* YOUR ASSIGNMENT *
Return exactly the span of lines in the following data that opens with the line containing "Definition fs_limit (fs" and closes with the line containing "let q := snd". Include nothing else.

* DATA SHOWN *
Definition set_quota (q : Quota) (fs : Filesystem) : Filesystem :=
  mkFs q (fs_reserved fs) (fs_walking fs) (fs_walkReserved fs) (fs_lastLookup fs)
    (fs_lookupInProgress fs) (fs_diskCheckInterval fs).
Definition set_reserved (r w : Z) (fs : Filesystem) : Filesystem :=
  mkFs (fs_quota fs) r (fs_walking fs) w (fs_lastLookup fs)
    (fs_lookupInProgress fs) (fs_diskCheckInterval fs).
Definition fs_usage (fs : Filesystem) : Z := q_usage (fs_quota fs).
Definition fs_limit (fs : Filesystem) : Z := q_limit (fs_quota fs).

Definition MaxDisk (fs : Filesystem) : Z := Limit (fs_quota fs).
Definition SetDiskLimit (i : Z) (fs : Filesystem) : Filesystem :=
  set_quota (snd (SetLimit i (fs_quota fs))) fs.
Definition CachedUsage (fs : Filesystem) : Z := Usage (fs_quota fs).

Definition HasSpaceFor (size : Z) (fs : Filesystem) : result fserr unit :=
  require (CanFit size (fs_quota fs)) ErrCodeDiskSpace.

Definition reserveDisk (size : Z) (fs : Filesystem) : result fserr unit * Filesystem :=
  if size <=? 0 then (Ok tt, fs)
  else match HasSpaceFor size fs with
  | Err e => (Err e, fs)
  | Ok _ =>
      let q := snd (Add size (fs_quota fs)) in
      let w := if fs_walking fs then wrap64 (fs_walkReserved fs + size) else fs_walkReserved fs in
      (Ok tt, set_quota q (set_reserved (wrap64 (fs_reserved fs + size)) w fs))
  end.

Definition releaseDisk (reserved used : Z) (fs : Filesystem) : Filesystem :=
  let reserved := if reserved <? 0 then 0 else reserved in
  let w := if fs_walking fs then Z.max (wrap64 (fs_walkReserved fs - reserved)) 0
           else fs_walkReserved fs in
  let fs1 := set_reserved (wrap64 (fs_reserved fs - reserved)) w fs in
  set_quota (snd (Add (wrap64 (used - reserved)) (fs_quota fs1))) fs1.

Definition adjustDisk (size : Z) (fs : Filesystem) : Z * Filesystem :=
  if size =? 0 then (CachedUsage fs, fs)
  else let r := Add size (fs_quota fs) in (fst r, set_quota (snd r) fs).

(** ** Walking the disk *)

(** One callback of [WalkDirat]: the entry's error, or its type and the outcome of
    [Lstatat]. *)
Inductive walk_entry :=
| WalkError (e : fserr)
| WalkFile (regular : bool) (stat : result fserr FileInfo).

(** [DirectorySize]'s walk: the inodes already counted and the size so far; a walk
    error ends it. *)
Fixpoint directory_size (entries : list walk_entry) (hardLinks : list Z) (size : Z)
    : Z * result fserr unit :=
  match entries with
  | [] => (size, Ok tt)
  | WalkError e :: rest =>
      if decide (e = ErrNotExist) then directory_size rest hardLinks size else (size, Err e)
  | WalkFile regular stat :: rest =>
      if negb regular then directory_size rest hardLinks size
      else match stat with
      | Err e => if decide (e = ErrNotExist) then directory_size rest hardLinks size
                 else (size, Err e)
      | Ok info =>
          if 1 <? fi_nlink info then
            if decide (fi_ino info ∈ hardLinks) then directory_size rest hardLinks size
            else directory_size rest (hardLinks ++ [fi_ino info]) (wrap64 (size + fi_size info))
          else directory_size rest hardLinks (wrap64 (size + fi_size info))
      end
  end.

(** [SafePath] may fail before the walk starts. *)
Definition DirectorySize (root : result fserr (list walk_entry)) : Z * result fserr unit :=
  match root with
  | Err e => (0, Err e)
  | Ok entries => directory_size entries [] 0
  end.

(** The two critical sections of [walkDiskUsage]; writes run between them. *)
Definition walk_begin (fs : Filesystem) : Filesystem :=
  mkFs (fs_quota fs) (fs_reserved fs) true (fs_reserved fs) (fs_lastLookup fs) true
    (fs_diskCheckInterval fs).

Definition walk_end (walked : Z * result fserr unit) (now : Z) (fs : Filesystem)
    : Z * result fserr unit * Filesystem :=
  let usage := wrap64 (fst walked + fs_walkReserved fs) in
  let usage := match snd walked with
               | Ok _ => usage
               | Err _ => Z.max usage (fs_usage fs)
               end in
  (usage, snd walked,
   mkFs (mkQuota (fs_limit fs) usage) (fs_reserved fs) false (fs_walkReserved fs) now false
     (fs_diskCheckInterval fs)).

(** [walkDiskUsage] when no write runs during the walk. *)
Definition walkDiskUsage (walked : Z * result fserr unit) (now : Z) (fs : Filesystem)
    : Z * result fserr unit * Filesystem :=
  walk_end walked now (walk_begin fs).

Definition second : Z := 1000000000.

(** The cached value is fresh: the last walk is after [now - interval]. *)
Definition lookup_fresh (now : Z) (fs : Filesystem) : bool :=
  now + wrap64 (wrap64 (second * fs_diskCheckInterval fs) * -1) <? fs_lastLookup fs.

Definition refreshDiskUsage (walked : Z * result fserr unit) (now : Z) (fs : Filesystem)
    : Z * result fserr unit * Filesystem :=
  if lookup_fresh now fs then (fs_usage fs, Ok tt, fs) else walkDiskUsage walked now fs.

Definition updateCachedDiskUsage (walked : Z * result fserr unit) (now : Z) (fs : Filesystem)
    : Z * result fserr unit * Filesystem :=
  walkDiskUsage walked now fs.

Definition set_lookup (b : bool) (fs : Filesystem) : Filesystem :=
  mkFs (fs_quota fs) (fs_reserved fs) (fs_walking fs) (fs_walkReserved fs) (fs_lastLookup fs) b
    (fs_diskCheckInterval fs).

(** The size, the error, the state, and whether a background refresh was started. *)
Definition DiskUsage (allowStaleValue : bool) (walked : Z * result fserr unit) (now : Z)
    (fs : Filesystem) : Z * result fserr unit * Filesystem * bool :=
  if fs_diskCheckInterval fs =? 0 then (0, Ok tt, fs, false)
  else if lookup_fresh now fs then (fs_usage fs, Ok tt, fs, false)
  else if negb allowStaleValue then (refreshDiskUsage walked now fs, false)
  else if fs_lookupInProgress fs then (fs_usage fs, Ok tt, fs, false)
  else (fs_usage fs, Ok tt, set_lookup true fs, true).

(** The goroutine [DiskUsage] starts. *)
Definition background_refresh (walked : Z * result fserr unit) (now : Z) (fs : Filesystem)
    : Filesystem :=
  set_lookup false (snd (refreshDiskUsage walked now fs)).

(** An error of [DiskUsage] is only logged. *)
Definition HasSpaceAvailable (allowStaleValue : bool) (walked : Z * result fserr unit) (now : Z)
    (fs : Filesystem) : bool * Filesystem :=
  let '(size, _, fs', _) := DiskUsage allowStaleValue walked now fs in
  (if MaxDisk fs' =? 0 then true else size <=? MaxDisk fs', fs').

Definition HasSpaceErr (allowStaleValue : bool) (walked : Z * result fserr unit) (now : Z)
    (fs : Filesystem) : result fserr unit * Filesystem :=
  let r := HasSpaceAvailable allowStaleValue walked now fs in
  (require (fst r) ErrCodeDiskSpace, snd r).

* ANSWER AREA *
Definition fs_limit (fs : Filesystem) : Z := q_limit (fs_quota fs).

Definition MaxDisk (fs : Filesystem) : Z := Limit (fs_quota fs).
Definition SetDiskLimit (i : Z) (fs : Filesystem) : Filesystem :=
  set_quota (snd (SetLimit i (fs_quota fs))) fs.
Definition CachedUsage (fs : Filesystem) : Z := Usage (fs_quota fs).

Definition HasSpaceFor (size : Z) (fs : Filesystem) : result fserr unit :=
  require (CanFit size (fs_quota fs)) ErrCodeDiskSpace.

Definition reserveDisk (size : Z) (fs : Filesystem) : result fserr unit * Filesystem :=
  if size <=? 0 then (Ok tt, fs)
  else match HasSpaceFor size fs with
  | Err e => (Err e, fs)
  | Ok _ =>
      let q := snd (Add size (fs_quota fs)) in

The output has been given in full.